**Work to complete**
Below are lines of data; restate word for word those running from the line containing "counts move as" to the line containing "I (d <| linen_transactions", inclusive, and no others.

======

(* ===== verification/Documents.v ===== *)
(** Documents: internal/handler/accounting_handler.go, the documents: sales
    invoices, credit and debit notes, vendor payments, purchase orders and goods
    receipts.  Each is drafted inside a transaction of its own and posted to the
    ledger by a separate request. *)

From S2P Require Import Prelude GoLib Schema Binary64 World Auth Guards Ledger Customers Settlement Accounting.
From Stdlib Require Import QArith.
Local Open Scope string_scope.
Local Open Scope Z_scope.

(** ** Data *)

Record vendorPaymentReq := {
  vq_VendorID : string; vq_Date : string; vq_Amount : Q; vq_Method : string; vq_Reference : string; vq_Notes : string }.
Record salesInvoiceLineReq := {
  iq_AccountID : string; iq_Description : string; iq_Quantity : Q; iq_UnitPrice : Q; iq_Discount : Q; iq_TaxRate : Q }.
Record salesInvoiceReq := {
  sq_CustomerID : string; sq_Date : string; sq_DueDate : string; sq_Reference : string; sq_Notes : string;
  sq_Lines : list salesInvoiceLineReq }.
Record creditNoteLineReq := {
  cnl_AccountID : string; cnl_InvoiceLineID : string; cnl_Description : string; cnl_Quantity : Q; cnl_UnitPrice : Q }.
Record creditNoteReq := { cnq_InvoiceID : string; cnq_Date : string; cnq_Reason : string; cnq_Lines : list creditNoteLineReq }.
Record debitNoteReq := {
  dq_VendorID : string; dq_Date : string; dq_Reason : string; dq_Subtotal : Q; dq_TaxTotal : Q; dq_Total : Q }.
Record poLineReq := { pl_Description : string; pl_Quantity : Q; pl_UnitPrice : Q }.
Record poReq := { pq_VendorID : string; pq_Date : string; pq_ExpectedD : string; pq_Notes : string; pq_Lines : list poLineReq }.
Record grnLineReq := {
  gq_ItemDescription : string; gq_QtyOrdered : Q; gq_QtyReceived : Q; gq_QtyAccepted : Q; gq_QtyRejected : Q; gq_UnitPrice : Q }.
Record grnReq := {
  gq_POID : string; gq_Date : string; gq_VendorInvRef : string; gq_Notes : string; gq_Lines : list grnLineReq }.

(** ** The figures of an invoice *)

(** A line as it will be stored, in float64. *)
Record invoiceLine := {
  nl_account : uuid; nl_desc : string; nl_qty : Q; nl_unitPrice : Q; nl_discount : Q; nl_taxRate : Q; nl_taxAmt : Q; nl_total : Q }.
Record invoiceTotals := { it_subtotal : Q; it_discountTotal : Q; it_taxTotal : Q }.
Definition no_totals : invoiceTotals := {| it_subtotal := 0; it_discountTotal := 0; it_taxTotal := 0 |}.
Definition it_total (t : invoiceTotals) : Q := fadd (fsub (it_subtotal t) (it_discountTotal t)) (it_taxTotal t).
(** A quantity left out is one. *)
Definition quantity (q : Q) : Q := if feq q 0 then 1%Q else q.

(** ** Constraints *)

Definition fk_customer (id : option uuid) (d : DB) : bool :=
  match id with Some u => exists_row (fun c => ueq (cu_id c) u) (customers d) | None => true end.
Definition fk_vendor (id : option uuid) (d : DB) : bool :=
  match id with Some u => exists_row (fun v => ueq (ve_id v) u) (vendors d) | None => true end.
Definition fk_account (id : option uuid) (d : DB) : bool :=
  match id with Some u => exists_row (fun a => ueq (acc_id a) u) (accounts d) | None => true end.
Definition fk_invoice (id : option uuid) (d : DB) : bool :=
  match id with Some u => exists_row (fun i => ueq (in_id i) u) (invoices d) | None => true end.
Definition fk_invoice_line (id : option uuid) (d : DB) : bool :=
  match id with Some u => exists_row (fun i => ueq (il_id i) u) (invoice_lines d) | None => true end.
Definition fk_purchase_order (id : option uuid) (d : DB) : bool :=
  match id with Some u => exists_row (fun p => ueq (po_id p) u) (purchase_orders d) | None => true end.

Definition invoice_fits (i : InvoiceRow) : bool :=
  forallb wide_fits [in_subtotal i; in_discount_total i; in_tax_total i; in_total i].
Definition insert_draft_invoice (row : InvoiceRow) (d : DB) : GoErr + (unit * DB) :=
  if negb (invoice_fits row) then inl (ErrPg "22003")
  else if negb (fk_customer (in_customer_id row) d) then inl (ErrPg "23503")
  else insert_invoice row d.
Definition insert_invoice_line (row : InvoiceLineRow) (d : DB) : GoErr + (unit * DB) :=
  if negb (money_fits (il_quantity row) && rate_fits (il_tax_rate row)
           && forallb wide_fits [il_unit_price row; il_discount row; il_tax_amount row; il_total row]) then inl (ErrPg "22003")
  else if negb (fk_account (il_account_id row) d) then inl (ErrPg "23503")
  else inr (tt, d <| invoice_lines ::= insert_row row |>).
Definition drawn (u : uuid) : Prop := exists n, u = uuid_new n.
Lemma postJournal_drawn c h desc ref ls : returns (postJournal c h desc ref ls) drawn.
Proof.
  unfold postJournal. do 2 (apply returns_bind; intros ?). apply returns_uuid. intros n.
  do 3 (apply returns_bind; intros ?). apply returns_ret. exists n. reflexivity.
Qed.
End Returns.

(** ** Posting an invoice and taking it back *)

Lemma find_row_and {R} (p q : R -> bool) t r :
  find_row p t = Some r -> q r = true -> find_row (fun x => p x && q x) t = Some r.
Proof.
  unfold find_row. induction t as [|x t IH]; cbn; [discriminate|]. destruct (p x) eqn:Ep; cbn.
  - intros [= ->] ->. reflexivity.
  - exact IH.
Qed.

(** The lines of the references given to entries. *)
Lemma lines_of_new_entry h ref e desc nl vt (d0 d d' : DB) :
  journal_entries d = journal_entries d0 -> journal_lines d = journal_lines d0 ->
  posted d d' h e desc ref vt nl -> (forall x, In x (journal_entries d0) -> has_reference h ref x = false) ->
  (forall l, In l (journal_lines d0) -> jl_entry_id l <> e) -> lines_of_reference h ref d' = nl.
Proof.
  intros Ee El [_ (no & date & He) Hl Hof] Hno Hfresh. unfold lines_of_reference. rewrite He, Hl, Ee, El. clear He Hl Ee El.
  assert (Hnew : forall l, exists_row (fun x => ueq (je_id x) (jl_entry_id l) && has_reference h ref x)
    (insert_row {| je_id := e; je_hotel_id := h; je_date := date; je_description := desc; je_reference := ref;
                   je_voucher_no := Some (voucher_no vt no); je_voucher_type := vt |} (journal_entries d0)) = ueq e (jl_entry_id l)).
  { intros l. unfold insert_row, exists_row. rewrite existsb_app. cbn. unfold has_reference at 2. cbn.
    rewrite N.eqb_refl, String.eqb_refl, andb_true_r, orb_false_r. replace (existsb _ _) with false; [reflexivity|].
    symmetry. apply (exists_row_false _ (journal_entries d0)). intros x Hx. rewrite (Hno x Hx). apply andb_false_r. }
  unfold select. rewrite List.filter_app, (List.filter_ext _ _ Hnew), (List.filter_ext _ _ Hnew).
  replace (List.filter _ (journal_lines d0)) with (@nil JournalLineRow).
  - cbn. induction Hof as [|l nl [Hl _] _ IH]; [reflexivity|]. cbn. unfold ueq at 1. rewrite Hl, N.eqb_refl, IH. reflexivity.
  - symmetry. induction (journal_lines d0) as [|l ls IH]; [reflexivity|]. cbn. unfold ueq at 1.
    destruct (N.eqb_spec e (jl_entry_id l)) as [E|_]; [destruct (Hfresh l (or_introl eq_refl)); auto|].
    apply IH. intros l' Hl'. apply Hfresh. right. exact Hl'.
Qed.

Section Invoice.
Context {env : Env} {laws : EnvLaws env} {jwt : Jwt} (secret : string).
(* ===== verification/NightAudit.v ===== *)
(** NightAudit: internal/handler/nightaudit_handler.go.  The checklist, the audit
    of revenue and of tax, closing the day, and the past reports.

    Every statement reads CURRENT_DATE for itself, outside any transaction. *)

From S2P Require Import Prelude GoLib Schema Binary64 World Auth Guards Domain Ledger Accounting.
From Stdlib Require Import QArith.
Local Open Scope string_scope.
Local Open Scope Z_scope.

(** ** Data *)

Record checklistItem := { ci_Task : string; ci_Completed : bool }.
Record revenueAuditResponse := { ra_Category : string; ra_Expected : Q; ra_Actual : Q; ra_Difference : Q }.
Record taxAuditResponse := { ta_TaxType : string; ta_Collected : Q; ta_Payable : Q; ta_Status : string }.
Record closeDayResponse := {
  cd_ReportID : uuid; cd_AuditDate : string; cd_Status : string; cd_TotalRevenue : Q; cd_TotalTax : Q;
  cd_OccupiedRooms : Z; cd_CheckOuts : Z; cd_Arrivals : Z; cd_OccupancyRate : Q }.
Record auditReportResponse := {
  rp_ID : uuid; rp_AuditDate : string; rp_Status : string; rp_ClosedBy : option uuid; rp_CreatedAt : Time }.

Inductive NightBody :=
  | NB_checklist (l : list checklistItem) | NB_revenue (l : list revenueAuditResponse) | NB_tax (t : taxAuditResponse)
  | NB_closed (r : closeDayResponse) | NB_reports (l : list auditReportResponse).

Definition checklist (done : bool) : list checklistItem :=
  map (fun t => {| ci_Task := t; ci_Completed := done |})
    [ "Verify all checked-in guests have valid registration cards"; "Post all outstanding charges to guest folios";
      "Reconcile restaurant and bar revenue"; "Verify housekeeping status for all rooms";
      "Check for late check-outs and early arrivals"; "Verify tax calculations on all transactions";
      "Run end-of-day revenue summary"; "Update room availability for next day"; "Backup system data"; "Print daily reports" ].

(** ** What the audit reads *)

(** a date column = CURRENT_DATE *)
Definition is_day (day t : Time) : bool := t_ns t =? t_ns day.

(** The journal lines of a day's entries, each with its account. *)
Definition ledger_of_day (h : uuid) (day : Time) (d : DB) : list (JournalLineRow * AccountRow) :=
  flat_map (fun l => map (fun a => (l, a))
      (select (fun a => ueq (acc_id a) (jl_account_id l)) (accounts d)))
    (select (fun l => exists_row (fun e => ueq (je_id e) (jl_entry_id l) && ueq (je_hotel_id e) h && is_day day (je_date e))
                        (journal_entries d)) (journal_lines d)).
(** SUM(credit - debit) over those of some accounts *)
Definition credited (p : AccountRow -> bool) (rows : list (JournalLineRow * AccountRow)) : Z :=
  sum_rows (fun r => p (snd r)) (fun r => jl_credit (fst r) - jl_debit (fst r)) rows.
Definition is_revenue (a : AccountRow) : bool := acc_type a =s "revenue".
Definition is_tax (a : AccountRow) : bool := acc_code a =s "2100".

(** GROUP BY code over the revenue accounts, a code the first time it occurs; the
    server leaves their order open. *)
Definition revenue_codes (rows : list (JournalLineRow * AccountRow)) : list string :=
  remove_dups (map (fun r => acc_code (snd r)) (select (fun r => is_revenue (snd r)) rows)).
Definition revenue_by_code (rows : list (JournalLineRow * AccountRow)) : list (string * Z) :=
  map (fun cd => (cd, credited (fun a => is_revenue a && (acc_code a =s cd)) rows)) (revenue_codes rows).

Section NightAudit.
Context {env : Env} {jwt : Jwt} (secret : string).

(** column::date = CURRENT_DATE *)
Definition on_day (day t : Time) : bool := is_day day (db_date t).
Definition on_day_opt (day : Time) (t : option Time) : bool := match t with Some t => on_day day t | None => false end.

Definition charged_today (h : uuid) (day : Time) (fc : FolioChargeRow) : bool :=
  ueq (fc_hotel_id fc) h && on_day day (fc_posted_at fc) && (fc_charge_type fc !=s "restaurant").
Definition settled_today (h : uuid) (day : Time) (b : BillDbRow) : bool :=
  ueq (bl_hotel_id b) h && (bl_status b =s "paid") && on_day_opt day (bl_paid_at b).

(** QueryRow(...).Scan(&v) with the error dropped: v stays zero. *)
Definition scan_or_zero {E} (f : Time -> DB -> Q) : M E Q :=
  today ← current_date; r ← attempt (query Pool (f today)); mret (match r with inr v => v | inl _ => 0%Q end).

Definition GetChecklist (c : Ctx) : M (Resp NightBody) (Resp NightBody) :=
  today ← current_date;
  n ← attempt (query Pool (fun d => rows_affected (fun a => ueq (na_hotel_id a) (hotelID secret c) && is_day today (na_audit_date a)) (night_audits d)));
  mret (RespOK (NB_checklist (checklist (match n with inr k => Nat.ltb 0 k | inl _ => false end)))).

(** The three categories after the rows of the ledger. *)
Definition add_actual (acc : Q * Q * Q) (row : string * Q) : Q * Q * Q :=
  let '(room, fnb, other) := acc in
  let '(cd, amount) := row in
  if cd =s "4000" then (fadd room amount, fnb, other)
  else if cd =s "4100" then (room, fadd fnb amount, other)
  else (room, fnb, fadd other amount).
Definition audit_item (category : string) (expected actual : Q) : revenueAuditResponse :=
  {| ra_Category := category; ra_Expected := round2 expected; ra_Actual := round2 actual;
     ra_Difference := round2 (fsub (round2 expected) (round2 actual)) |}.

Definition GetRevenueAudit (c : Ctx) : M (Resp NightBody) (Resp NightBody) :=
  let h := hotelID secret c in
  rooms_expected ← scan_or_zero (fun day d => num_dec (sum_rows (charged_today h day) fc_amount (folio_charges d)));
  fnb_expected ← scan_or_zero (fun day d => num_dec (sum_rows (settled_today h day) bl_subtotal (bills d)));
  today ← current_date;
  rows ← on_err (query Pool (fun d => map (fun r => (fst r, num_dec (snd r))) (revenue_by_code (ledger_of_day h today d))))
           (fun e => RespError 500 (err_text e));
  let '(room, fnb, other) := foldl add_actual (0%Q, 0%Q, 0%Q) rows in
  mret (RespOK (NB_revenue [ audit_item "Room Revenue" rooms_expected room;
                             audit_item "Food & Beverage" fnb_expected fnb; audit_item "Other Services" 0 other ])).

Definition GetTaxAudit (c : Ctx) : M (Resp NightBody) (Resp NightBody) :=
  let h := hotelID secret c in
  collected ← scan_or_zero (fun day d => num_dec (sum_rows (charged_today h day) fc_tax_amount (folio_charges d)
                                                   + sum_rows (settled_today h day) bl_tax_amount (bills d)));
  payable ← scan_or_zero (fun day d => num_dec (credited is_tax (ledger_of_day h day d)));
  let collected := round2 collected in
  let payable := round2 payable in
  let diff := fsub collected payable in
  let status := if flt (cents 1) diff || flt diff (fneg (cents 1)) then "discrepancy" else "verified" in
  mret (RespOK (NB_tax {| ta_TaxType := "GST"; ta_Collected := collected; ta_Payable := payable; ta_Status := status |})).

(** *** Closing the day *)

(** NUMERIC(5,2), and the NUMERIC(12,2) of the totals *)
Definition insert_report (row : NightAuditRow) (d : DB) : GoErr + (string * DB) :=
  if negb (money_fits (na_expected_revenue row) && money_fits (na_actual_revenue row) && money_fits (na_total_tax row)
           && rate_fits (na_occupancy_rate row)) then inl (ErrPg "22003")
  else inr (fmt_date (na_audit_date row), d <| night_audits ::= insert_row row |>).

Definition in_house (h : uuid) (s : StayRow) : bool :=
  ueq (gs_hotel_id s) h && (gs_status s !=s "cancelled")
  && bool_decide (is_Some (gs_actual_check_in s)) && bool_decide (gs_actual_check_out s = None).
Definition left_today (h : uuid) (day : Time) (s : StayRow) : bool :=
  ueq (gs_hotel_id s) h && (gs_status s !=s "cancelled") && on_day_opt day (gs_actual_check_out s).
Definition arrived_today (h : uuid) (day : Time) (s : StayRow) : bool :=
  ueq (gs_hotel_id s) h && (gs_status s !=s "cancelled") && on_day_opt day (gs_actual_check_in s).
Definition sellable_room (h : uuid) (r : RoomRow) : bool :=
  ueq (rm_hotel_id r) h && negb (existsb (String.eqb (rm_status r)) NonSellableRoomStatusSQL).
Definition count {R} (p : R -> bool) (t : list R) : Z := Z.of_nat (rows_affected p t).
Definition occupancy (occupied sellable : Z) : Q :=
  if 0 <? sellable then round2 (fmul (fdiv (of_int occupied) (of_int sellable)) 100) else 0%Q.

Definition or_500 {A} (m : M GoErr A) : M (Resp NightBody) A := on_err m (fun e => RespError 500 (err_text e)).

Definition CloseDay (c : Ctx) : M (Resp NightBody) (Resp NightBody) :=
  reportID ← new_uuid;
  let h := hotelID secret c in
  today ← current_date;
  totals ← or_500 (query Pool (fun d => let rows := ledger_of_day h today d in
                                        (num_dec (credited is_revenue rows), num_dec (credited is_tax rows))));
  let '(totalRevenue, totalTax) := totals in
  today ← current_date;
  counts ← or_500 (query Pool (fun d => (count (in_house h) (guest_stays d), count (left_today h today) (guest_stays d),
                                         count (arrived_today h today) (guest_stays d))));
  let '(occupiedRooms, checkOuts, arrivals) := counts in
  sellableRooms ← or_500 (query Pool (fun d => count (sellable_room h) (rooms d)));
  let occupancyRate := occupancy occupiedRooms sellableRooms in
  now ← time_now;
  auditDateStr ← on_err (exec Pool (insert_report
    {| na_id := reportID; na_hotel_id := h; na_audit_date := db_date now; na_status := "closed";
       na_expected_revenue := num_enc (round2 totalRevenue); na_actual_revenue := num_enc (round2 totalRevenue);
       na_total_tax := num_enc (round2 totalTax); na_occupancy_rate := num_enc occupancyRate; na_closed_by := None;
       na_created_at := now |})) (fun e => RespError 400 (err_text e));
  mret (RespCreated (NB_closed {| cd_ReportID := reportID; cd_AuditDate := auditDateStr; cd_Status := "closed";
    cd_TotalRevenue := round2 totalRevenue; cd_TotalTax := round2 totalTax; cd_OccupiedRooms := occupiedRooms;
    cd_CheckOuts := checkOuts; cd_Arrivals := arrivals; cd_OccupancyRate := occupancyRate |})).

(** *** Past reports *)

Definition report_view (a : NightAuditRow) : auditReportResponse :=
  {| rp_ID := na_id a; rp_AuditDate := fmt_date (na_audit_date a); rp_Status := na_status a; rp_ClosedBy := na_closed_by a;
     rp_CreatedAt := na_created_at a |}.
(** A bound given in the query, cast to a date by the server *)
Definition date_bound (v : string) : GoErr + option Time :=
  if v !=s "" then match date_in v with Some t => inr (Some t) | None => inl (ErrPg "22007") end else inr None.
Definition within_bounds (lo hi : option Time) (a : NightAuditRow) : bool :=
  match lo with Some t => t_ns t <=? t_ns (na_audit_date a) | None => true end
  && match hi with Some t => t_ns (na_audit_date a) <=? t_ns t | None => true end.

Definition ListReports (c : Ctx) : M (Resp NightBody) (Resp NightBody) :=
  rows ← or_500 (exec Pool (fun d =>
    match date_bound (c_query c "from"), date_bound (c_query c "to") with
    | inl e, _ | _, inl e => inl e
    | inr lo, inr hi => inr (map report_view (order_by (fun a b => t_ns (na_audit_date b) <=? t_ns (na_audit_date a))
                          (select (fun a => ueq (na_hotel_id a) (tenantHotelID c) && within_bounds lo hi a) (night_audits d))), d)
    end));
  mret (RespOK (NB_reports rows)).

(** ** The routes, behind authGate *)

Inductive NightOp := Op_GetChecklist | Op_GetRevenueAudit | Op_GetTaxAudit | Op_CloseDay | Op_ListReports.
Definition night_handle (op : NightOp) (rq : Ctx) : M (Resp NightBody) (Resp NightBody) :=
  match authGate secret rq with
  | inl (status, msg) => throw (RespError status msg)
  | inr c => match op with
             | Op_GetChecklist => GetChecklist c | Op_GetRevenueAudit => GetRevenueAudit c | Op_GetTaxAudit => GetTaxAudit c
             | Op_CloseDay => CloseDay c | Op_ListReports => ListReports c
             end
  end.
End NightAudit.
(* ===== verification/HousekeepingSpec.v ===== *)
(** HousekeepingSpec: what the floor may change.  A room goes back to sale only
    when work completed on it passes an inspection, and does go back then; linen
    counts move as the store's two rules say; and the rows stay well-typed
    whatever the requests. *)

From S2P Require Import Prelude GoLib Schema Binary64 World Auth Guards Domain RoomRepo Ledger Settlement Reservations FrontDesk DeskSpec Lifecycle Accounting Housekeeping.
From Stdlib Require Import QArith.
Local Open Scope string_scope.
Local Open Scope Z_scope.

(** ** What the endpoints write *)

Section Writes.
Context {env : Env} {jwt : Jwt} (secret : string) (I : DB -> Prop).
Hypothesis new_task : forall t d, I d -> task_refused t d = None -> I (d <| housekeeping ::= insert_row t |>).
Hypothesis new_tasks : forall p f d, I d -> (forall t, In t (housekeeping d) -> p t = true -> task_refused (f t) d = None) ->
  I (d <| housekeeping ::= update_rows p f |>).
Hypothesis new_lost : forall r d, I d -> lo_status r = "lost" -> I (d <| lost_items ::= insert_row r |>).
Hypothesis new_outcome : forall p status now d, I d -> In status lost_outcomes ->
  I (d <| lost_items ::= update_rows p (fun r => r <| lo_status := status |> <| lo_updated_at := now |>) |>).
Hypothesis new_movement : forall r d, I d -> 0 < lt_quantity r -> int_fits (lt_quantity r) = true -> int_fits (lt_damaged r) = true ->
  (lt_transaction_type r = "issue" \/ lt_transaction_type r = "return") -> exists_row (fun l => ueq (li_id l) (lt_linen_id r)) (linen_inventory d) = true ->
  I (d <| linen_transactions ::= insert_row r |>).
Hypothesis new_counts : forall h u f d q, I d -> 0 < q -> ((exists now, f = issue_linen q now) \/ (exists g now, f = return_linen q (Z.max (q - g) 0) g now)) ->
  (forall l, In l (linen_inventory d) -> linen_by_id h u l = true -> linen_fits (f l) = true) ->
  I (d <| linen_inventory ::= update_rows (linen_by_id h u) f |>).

======

**Answer area**
    counts move as the store's two rules say; and the rows stay well-typed
    whatever the requests. *)

From S2P Require Import Prelude GoLib Schema Binary64 World Auth Guards Domain RoomRepo Ledger Settlement Reservations FrontDesk DeskSpec Lifecycle Accounting Housekeeping.
From Stdlib Require Import QArith.
Local Open Scope string_scope.
Local Open Scope Z_scope.

(** ** What the endpoints write *)

Section Writes.
Context {env : Env} {jwt : Jwt} (secret : string) (I : DB -> Prop).
Hypothesis new_task : forall t d, I d -> task_refused t d = None -> I (d <| housekeeping ::= insert_row t |>).
Hypothesis new_tasks : forall p f d, I d -> (forall t, In t (housekeeping d) -> p t = true -> task_refused (f t) d = None) ->
  I (d <| housekeeping ::= update_rows p f |>).
Hypothesis new_lost : forall r d, I d -> lo_status r = "lost" -> I (d <| lost_items ::= insert_row r |>).
Hypothesis new_outcome : forall p status now d, I d -> In status lost_outcomes ->
  I (d <| lost_items ::= update_rows p (fun r => r <| lo_status := status |> <| lo_updated_at := now |>) |>).
Hypothesis new_movement : forall r d, I d -> 0 < lt_quantity r -> int_fits (lt_quantity r) = true -> int_fits (lt_damaged r) = true ->
  (lt_transaction_type r = "issue" \/ lt_transaction_type r = "return") -> exists_row (fun l => ueq (li_id l) (lt_linen_id r)) (linen_inventory d) = true ->
  I (d <| linen_transactions ::= insert_row r |>).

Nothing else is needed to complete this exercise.